What you want is to draw from a multinomial distribution . Assuming you have two lists of items and probabilities, and the probabilities sum to 1 (if not, just add some default value to cover the extra):

def choose(items,chances):
    import random
    p = chances[0]
    x = random.random()
    i = 0
    while x > p :
        i = i + 1
        p = p + chances[i]
    return items[i]

Answer 3

lst = [ ('Orange', 0.10), ('Apple', 0.05), ('Mango', 0.15), ('etc', 0.69) ]

x = 0.0
lst2 = []
for fruit, chance in lst:
    tup = (x, fruit)
    lst2.append(tup)
    x += chance

tup = (x, None)
lst2.append(tup)

import random

def pick_one(lst2):
    if lst2[0][1] is None:
        raise ValueError, "no valid values to choose"
    while True:
        r = random.random()
        for x, fruit in reversed(lst2):
            if x <= r:
                if fruit is None:
                    break  # try again with a different random value
                else:
                    return fruit

pick_one(lst2)

This builds a new list, with ascending values representing the range of values that choose a fruit; then pick_one() walks backward down the list, looking for a value that is <= the current random value. We put a "sentinel" value on the end of the list; if the values don't reach 1.0, there is a chance of a random value that shouldn't match anything, and it will match the sentinel value and then be rejected. random.random() returns a random value in the range [0.0, 1.0) so it is certain to match something in the list eventually.

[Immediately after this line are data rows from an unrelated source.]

(* ===== verification/OutboxDelivery.v ===== *)
(** * OutboxDelivery: a queued message reaches the other node

    The worker of Outbox over a network that loses connections, requests and
    responses, to a node that serves as NodeServe does. *)

From S2P Require Import Prelude RustStd Collections Effect Vocab External Instances Value Envelope Request Response AuthTypes Chain CivilDate.
From S2P Require Import Authorizer NodeDb NodeSql NodeGate NodeDemo NodeGateProps NodeKnock NodeExecute NodeFrames NodeProjection NodeSparql NodeDdl NodeSpec.
From S2P Require Import NodeHelp NodeChatMsg NodeChat NodeChatProps Outbox OutboxProps NodeServe.
From S2P Require SparqlStore.

Open Scope Z_scope.

(** ** A network that loses *)

(** No connection; the request does not go out; the response breaks after so
    many frames; all goes through. *)
Inductive Fate : Type := Unreachable | NotSent | Broken (frames : nat) | Through.

Section delivery.
Context {D E : Type} `{HQ : !Sqlite E} `{HR : !RowIds} `{HD : !AuthDebug} `{HO : !AppliedJson} `{HT : !NodeText}.
Context `{HC : !ChainJson} `{HU : !UlidLib} `{HF : !FrameText} `{HP : !RdfTables E} `{HE : !SparqlStore.SqlEngine}.
Context `{HX : !OxRdf} `{HS : !OxDisplay} `{HA : !AffectedJson} `{HW : !JsonText}.
Context `{HJP : !JsonPrint} `{HTT : !OxTtl} `{HJ : !JsonRows} `{HB : !OutboxSql}.
Variables (far : Node (D:=E)) (lanes : Lanes (D:=E)) (me : string).

(** What becomes of the attempts to come, and the other node. *)
Record Link : Type := mkLink { lk_fates : list Fate; lk_node : NConn E }.
(* ===== verification/Csv.v ===== *)
(** * Csv: tables as CSV documents

    Models [crates/web/src/csv.rs]: the cell encoding, the RFC 4180 reader, and
    export and import over the serving pipeline; and proves that what is exported
    reads back, and that an import binds every row once. *)

From S2P Require Import Prelude RustStd Effect Vocab External Instances Value Envelope Wire Request AuthTypes NodeDb NodeFrames Outbox.
From S2P Require Import OutboxProps Web.

Open Scope Z_scope.

(** [Display] of [f64], and [str::to_lowercase], which agrees with the ASCII one
    on ASCII. A float prints with digits, a sign and a point, or as [inf],
    [-inf] or [NaN]. *)
Class CsvText : Type := {
  f64_display : Z -> string;
  to_lowercase : string -> string
}.

Definition is_float_byte (c : ascii) : bool :=
  is_int_byte c || bool_decide (c ∈ ["."; "i"; "n"; "f"; "N"; "a"]%char).

Class CsvTextLaws {T : CsvText} : Prop := {
  f64_display_bytes b : str_forallb is_float_byte (f64_display b) = true;
  f64_display_nonempty b : f64_display b <> ""
}.

(** ** Characters

    [str::chars]: an ASCII byte is a character, another lead byte takes the
    continuation bytes that follow. A [char] is its UTF-8 encoding. *)
Definition head_cont (s : string) : bool := match s with String d _ => cont d | EmptyString => false end.

Fixpoint chars (s : string) : list string :=
  match s with
  | EmptyString => []
  | String c s' =>
      if negb (is_ascii c) && head_cont s' then
        match chars s' with
        | g :: gs => String c g :: gs
        | [] => [char_str c]
        end
      else char_str c :: chars s'
  end.

Definition is_whitespace (c : string) : bool := bool_decide (c ∈ ws_encodings).
Definition CR : ascii := "013"%char.
Definition COMMA : string := ",".
Definition CRLF : string := String CR nl.

(** ** The cell codec *)

Definition str_even (s : string) : bool := Nat.even (str_len s).
Definition is_ascii_hexdigit (c : ascii) : bool := bool_decide (is_Some (hex_digit c)).

Definition strip_suffix (p s : string) : option string := str_rev <$> strip_prefix (str_rev p) (str_rev s).

Definition is_blob_lexical (field : string) : bool :=
  match (match strip_prefix "x'" field with
         | Some rest => Some rest
         | None => strip_prefix "X'" field
         end) ≫= strip_suffix "'" with
  | None => false
  | Some hex => str_even hex && str_forallb is_ascii_hexdigit hex
  end.

Definition quote (t : string) : string :=
  dq +:+ str_map (fun c => if bool_decide (c = DQ) then dq +:+ char_str c else char_str c) t +:+ dq.

Definition needs_quotes (t : string) : bool :=
  contains_char ","%char t || contains_char DQ t || contains_char NL t || contains_char CR t || is_blob_lexical t.

Definition encode_text (t : string) : string :=
  if is_empty t then dq +:+ dq else if needs_quotes t then quote t else t.

Section codec.
Context `{HT : !CsvText}.

Definition encode_field (v : Value) : string :=
  match v with
  | Null => ""
  | Integer i => int_to_string i
  | Real f => f64_display f
  | Blob b => "x'" +:+ hex b +:+ "'"
  | BlobRef hash bytes => quote ("blobref(" +:+ hash +:+ ", " +:+ int_to_string bytes +:+ " bytes)")
  | Text t => encode_text t
  end.

(** [u8::from_str_radix] never fails on the digits that were checked. *)
Definition field_value (field : string) (quoted : bool) : Value :=
  if negb quoted && is_empty field then Null
  else if negb quoted && is_blob_lexical field then
    Blob (default [] (hex_pairs (String.substring 2 (str_len field - 3) field)))
  else Text field.
End codec.

(** ** The reader *)

Definition CsvRow : Type := list (string * bool).

(** The locals of [parse_csv]. *)
Record Reader : Type := mkReader {
  rd_rows : list CsvRow;
  rd_row : CsvRow;
  rd_field : string;
  rd_quoted : bool
}.

Definition push (c : string) (r : Reader) : Reader :=
  mkReader (rd_rows r) (rd_row r) (rd_field r +:+ c) (rd_quoted r).
Definition open_quote (r : Reader) : Reader := mkReader (rd_rows r) (rd_row r) (rd_field r) true.
Definition end_field (r : Reader) : Reader :=
  mkReader (rd_rows r) (rd_row r ++ [(rd_field r, rd_quoted r)]) "" false.
Definition end_row (r : Reader) : Reader :=
  mkReader (rd_rows r ++ [rd_row r ++ [(rd_field r, rd_quoted r)]]) [] "" false.
(** The shell and the pages. *)
Definition public_page (req : HttpRequest) : option Response :=
  if bool_decide (hq_path req = "/") then Some (ui req)
  else match RustStd.strip_prefix "/o/" (hq_path req) with
       | Some rest => Some (if is_empty rest then not_found_page else ui req)
       | None => page (hq_path req) <$> (snd <$> List.find (fun p => bool_decide (hq_path req = fst p)) pages)
       end.

(** A path whose segment does not
    decode, or another method, is answered by the router. *)
Definition api_route (req : HttpRequest) : Handler :=
  let other := other_route req in
  let named s (k : string -> Handler) := match segment s with Some name => k name | None => other end in
  let numbered s (k : Z -> Handler) := match parse_i64 s with Ok z => k z | Err _ => other end in
  match hq_method req, split_on "/"%char (hq_path req) with
  | POST, [""; "api"; "session"] => answer session
  | POST, [""; "request"] => request req
  | POST, [""; "entrain"] => entrain req
  | GET, [""; "api"; "table"; name] => named name (fun name => table_get state name req)
  | POST, [""; "api"; "table"; name; "rows"] => named name (fun name => row_insert state name req)
  | PATCH, [""; "api"; "table"; name; "rows"; rowid] =>
      named name (fun name => numbered rowid (fun rowid => row_update state name rowid req))
  | DELETE, [""; "api"; "table"; name; "rows"; rowid] =>
      named name (fun name => numbered rowid (fun rowid => row_delete state name rowid))
  | GET, [""; "api"; "inbox"] => inbox_list
  | POST, [""; "api"; "inbox"; "answer"] => inbox_answer req
  | POST, [""; "api"; "sql"] => sql state req
  | POST, [""; "api"; "sparql"] => sparql state req
  | POST, [""; "api"; "turtle"] => turtle req
  | GET, [""; "api"; "csv"; name] => named name (fun name => csv_get name)
  | POST, [""; "api"; "csv"; name] => named name (fun name => csv_post name req)
  | _, _ => other
  end.

Definition dispatch (req : HttpRequest) : Handler :=
  match (if reads req then public_page req else None) with
  | Some resp => answer resp
  | None => api_route req
  end.

Definition serve (req : HttpRequest) : Handler :=
  if negb (exempt req) && negb (authed req) then answer unauthorized else dispatch req.
End uploads.

(** * the HTTP surface keeps its gate and its wire

    Without the token nothing of the node is seen or changed; the framed bodies
    are the frames of the peer protocol; a Turtle upload is subject to the
    chain. *)

(** ** The token *)

Lemma lxor_byte_zero x y : Z.lxor (u8_val x) (u8_val y) = 0 <-> x = y.
Proof.
  rewrite Z.lxor_eq_0_iff. split; [|by intros ->]. intros H.
  rewrite <- (u8_of_val (u8_val x) x), <- (u8_of_val (u8_val y) y); [by rewrite H|..];
    apply Z.mod_small, u8_val_range.
Qed.

Lemma ct_fold a b acc :
  length a = length b ->
  (foldl (fun acc '(x, y) => Z.lor acc (Z.lxor (u8_val x) (u8_val y))) acc (zip a b) = 0 <-> acc = 0 /\ a = b).
Proof.
  revert b acc. induction a as [|x a IH]; intros [|y b] acc Hl; cbn [length] in Hl; [|done|done|]; cbn [zip zip_with foldl].
  { naive_solver. }
  rewrite IH by lia. rewrite Z.lor_eq_0_iff, lxor_byte_zero. naive_solver.
Qed.

(** The comparison is equality. *)
Lemma ct_eq_spec a b : ct_eq a b = true <-> a = b.
Proof.
  unfold ct_eq. destruct (length a =? length b)%nat eqn:E; cbn [negb].
  - rewrite Z.eqb_eq, ct_fold by by apply Nat.eqb_eq. naive_solver.
  - split; [done|]. intros ->. by rewrite Nat.eqb_refl in E.
Qed.

Section gate.
Context {D : Type} `{HS : !OxDisplay} `{HF64 : !F64Text} `{HB : !Base64} `{HP : !TurtleParser} `{HF : !FrameText}.
Context `{HL : !LocalNode D} `{HN : !WebNet D} `{HU : !UlidLib} `{HR : !RowIds} `{HJ : !JsonRows} `{HW : !HttpText} `{HC : !CsvText}.
Context `{HT : !NodeText} `{HCJ : !ChainJson} `{HRD : !RdfTables D} `{HE : !SparqlStore.SqlEngine} `{HO : !SparqlStore.OxTurtle} `{HH : !SparqlStore.StoreHost}.
Context `{HPK : !ParkedJson} `{HSH : !Sha256} `{HJT : !JsonText} `{HWR : !WebRest D}.
Abbreviation serve := (serve (D:=D)).

Lemma authed_token state req :
  authed state req = true <-> exists t, request_token req = Some t /\ as_bytes t = as_bytes (ws_token state).
Proof.
  unfold authed. destruct (request_token req) as [t|]; [|naive_solver]. rewrite ct_eq_spec. naive_solver.
Qed.

(** A request for a public page is for one of the pages of the binary. *)
Lemma public_has_page state req : public_path (hq_path req) = true -> is_Some (public_page state req).
Proof.
  unfold public_path, public_page, starts_with. intros Hp. case_bool_decide as Hroot; [by eexists|].
  destruct (RustStd.strip_prefix "/o/" (hq_path req)) as [rest|]; [by eexists|].
  cbn [orb] in Hp. apply existsb_exists in Hp as (p & Hin & Hp).
  destruct (List.find _ pages) as [q|] eqn:Ef; [by eexists|]. by rewrite (List.find_none _ _ Ef p Hin) in Hp.
Qed.

Lemma unauthed_page state state' req :
  authed state req = false -> authed state' req = false -> public_page state req = public_page state' req.
Proof. intros H H'. unfold public_page, ui. by rewrite H, H'. Qed.

(** C27. a request without the token changes nothing, and its answer is the same
    on every node and in every state of its database: no handler runs for it,
    and nothing of the node or of the token shows in what it gets. *)
Theorem unauthenticated_learns_nothing (state : WebState) (chain : Chain) (req : HttpRequest)
    (Hno : authed state req = false) :
  exists resp, forall state' chain' conn, authed state' req = false -> serve state' chain' req conn = (Some resp, conn).
Proof.
  destruct (exempt req) eqn:Eex.
  - pose proof Eex as Hex. apply andb_prop in Eex as [Hpath Hreads]. destruct (public_has_page state req Hpath) as [resp Hresp].
    exists resp. intros state' chain' conn Hno'. unfold WebApi.serve, dispatch. rewrite Hex, Hreads. cbn [negb andb].
    by rewrite (unauthed_page state' state), Hresp by done.
  - exists unauthorized. intros state' chain' conn Hno'. unfold WebApi.serve. by rewrite Eex, Hno'.
Qed.
Lemma claimed_by_spec x c res c' :
  claimed_by x c = (res, c') ->
  quiet c c' /\ forall o, res = Ok o -> exists t, apps_of (n_db c) = Some t /\
    match o with
    | Some a => exists r, t !! a = Some r /\ x ∈ row_tables r
    | None => forall a r, t !! a = Some r -> x ∉ row_tables r
    end.
Proof.
  unfold claimed_by, ask_sql, emap_err. destruct (nquery _ c) as [[o'|e] c1] eqn:E; intros [= <- <-];
    apply nquery_cases in E as (Hq & _ & Hok); (split; [done|]); intros o [= ->].
  specialize (Hok o eq_refl). unfold need_apps, nneed, ok_or in Hok. destruct (apps_of (n_db c)) as [t|] eqn:Et; [|done].
  exists t. split; [done|]. cbn [rbind] in Hok. pose proof (claimant_spec x _ _ Hok) as Hfound. clear Hok. rename Hfound into Hok. destruct o as [a|].
  - destruct Hok as (row & Hin & Hx). exists row. split; [|done]. rewrite (apps_scan_rows t) in Hin. by apply elem_of_map_to_list in Hin.
  - intros a row Hrow. apply (Hok a row). rewrite (apps_scan_rows t). by apply elem_of_map_to_list.
Qed.

(** A name the app may add: claimable, and no other app's. *)
Definition addable (app_id x : string) d : Prop :=
  claimable x = true /\ forall t b r, apps_of d = Some t -> t !! b = Some r -> x ∈ row_tables r -> b = app_id.

Definition no_tables (stmt : AppStmt) : Prop := match stmt with InsertComment _ _ => True | SetTables _ _ => False end.

(** What a turn of the loop adds. *)
Definition declared (app_id : string) (acc acc' : list AppStmt * list string) (names : list string) d : Prop :=
  (forall x, x ∈ snd acc' <-> x ∈ snd acc \/ x ∈ names) /\ Forall (fun x => addable app_id x d) names /\
  (Forall no_tables (fst acc) -> Forall no_tables (fst acc')).

Lemma fails_quietly (c c' : NConn D) : quiet c c' ->
  n_saved c' = n_saved c /\ (n_healthy c -> n_healthy c') /\ unchanged (n_db c) (n_db c') /\ (n_healthy c -> ~ False).
Proof. intros (Hd & Hs & Hh). split_and!; try done. by intros ? []. Qed.

Lemma table_exists_quiet x c r c' : table_exists (D:=D) x c = (r, c') -> quiet c c'.
Proof.
  unfold table_exists, ask_sql, emap_err. destruct (nquery _ c) as [[o|e] c1] eqn:E; intros [= <- <-]; by apply nquery_cases in E as [Hq _].
Qed.
(* ===== verification/NodeSystem.v ===== *)
(** * NodeSystem: the node's own state as RDF

    Models [crates/node/src/system.rs] and [serve_system_lane] of [pipeline.rs]:
    the graph of the system tables that a caller may read; and proves that the
    tables a caller may not read do not show in it. *)

From S2P Require Import Prelude RustStd Collections Effect Vocab External Instances Value Envelope Encode AuthTypes Chain Policy.
From S2P Require Import Authorizer NodeDb NodeGate NodeGateProps NodeExecute NodeFrames NodeProjection NodeSparql NodeDdl NodeSpec NodeChatMsg NodeApps.

From Stdlib Require Import SpecFloat.

Open Scope Z_scope.

Definition SYSTEM_MOD : string := "system".
Definition GRAPH_SIGNAL : string := "graph".

Definition rsntr (local : string) : string := RSNTR_NS +:+ local.
Definition text (s : string) : Term := TLit (mkLiteral s XSD_STRING None).
Definition typed (s xsd_local : string) : Term := TLit (mkLiteral s (XSD_NS +:+ xsd_local) None).
Definition boolean (b : bool) : Term := typed (if b then "true" else "false") "boolean".
Definition peer_iri (hex : string) : string := "urn:rsntr:peer:" +:+ hex.
Definition node_iri (hex : string) : string := "urn:rsntr:node:" +:+ hex.

(** A triple of the node's own: named subject, predicate of the vocabulary. *)
Definition says (s local : string) (o : Term) : Triple := mkTriple (NNode s) (rsntr local) o.
Definition is_a (s local : string) : Triple := mkTriple (NNode s) RDF_TYPE (TNamed (rsntr local)).
Definition opt_says (s local : string) (f : string -> Term) (o : option string) : list Triple :=
  match o with Some v => [says s local (f v)] | None => [] end.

The nice thing here is that you should be able to have one value with a 0.000001 chance of matching, and it should actually match with that frequency; the other solutions, where you make a list with the items repeated and just use random.choice() to choose one, would require a list with a million items in it to handle this case.

Answer 4

lst = [ ('Orange', 0.10), ('Apple', 0.05), ('Mango', 0.15), ('etc', 0.69) ]

x = 0.0
lst2 = []
for fruit, chance in lst:
    low = x
    high = x + chance
    tup = (low, high, fruit)
    lst2.append(tup)
    x += chance

if x > 1.0:
    raise ValueError, "chances add up to more than 100%"

low = x
high = 1.0
tup = (low, high, None)
lst2.append(tup)

import random

def pick_one(lst2):
    if lst2[0][2] is None:
        raise ValueError, "no valid values to choose"
    while True:
        r = random.random()
        for low, high, fruit in lst2:
            if low <= r < high:
                if fruit is None:
                    break  # try again with a different random value
                else:
                    return fruit

pick_one(lst2)


# test it 10,000 times
d = {}
for i in xrange(10000):
    x = pick_one(lst2)
    if x in d:
        d[x] += 1
    else:
        d[x] = 1

I think this is a little clearer. Instead of a tricky way of representing ranges as ascending values, we just keep ranges. Because we are testing ranges, we can simply walk forward through the lst2 values; no need to use reversed() .

Answer 5

from numpy.random import multinomial
import numpy as np

def pickone(dist):
    return np.where(multinomial(1, dist) == 1)[0][0]

if __name__ == '__main__':
    lst = [ ('Orange', 0.10), ('Apple', 0.05), ('Mango', 0.15), ('etc', 0.70) ]
    dist = [p[1] for p in lst]
    
    N = 10000
    draws = np.array([pickone(dist) for i in range(N)], dtype=int)
    hist = np.histogram(draws, bins=[i for i in range(len(dist)+1)])[0]
    for i in range(len(lst)):
        print(f'{lst[i]} {hist[i]/N}')

Answer 6

One solution is to normalize the probabilities to integers and then repeat each element once per value (eg a list with 2 Oranges, 1 Apple, 3 Mangos). This is incredibly easy to do ( from random import choice ). If that is not practical, try the code here .

Answer 7

import random
d= {'orange': 0.10, 'mango': 0.15, 'apple': 0.05}
weightedArray = []
for k in d:
  weightedArray+=[k]*int(d[k]*100)
random.choice(weightedArray)

EDITS

This is essentially what Brian said above.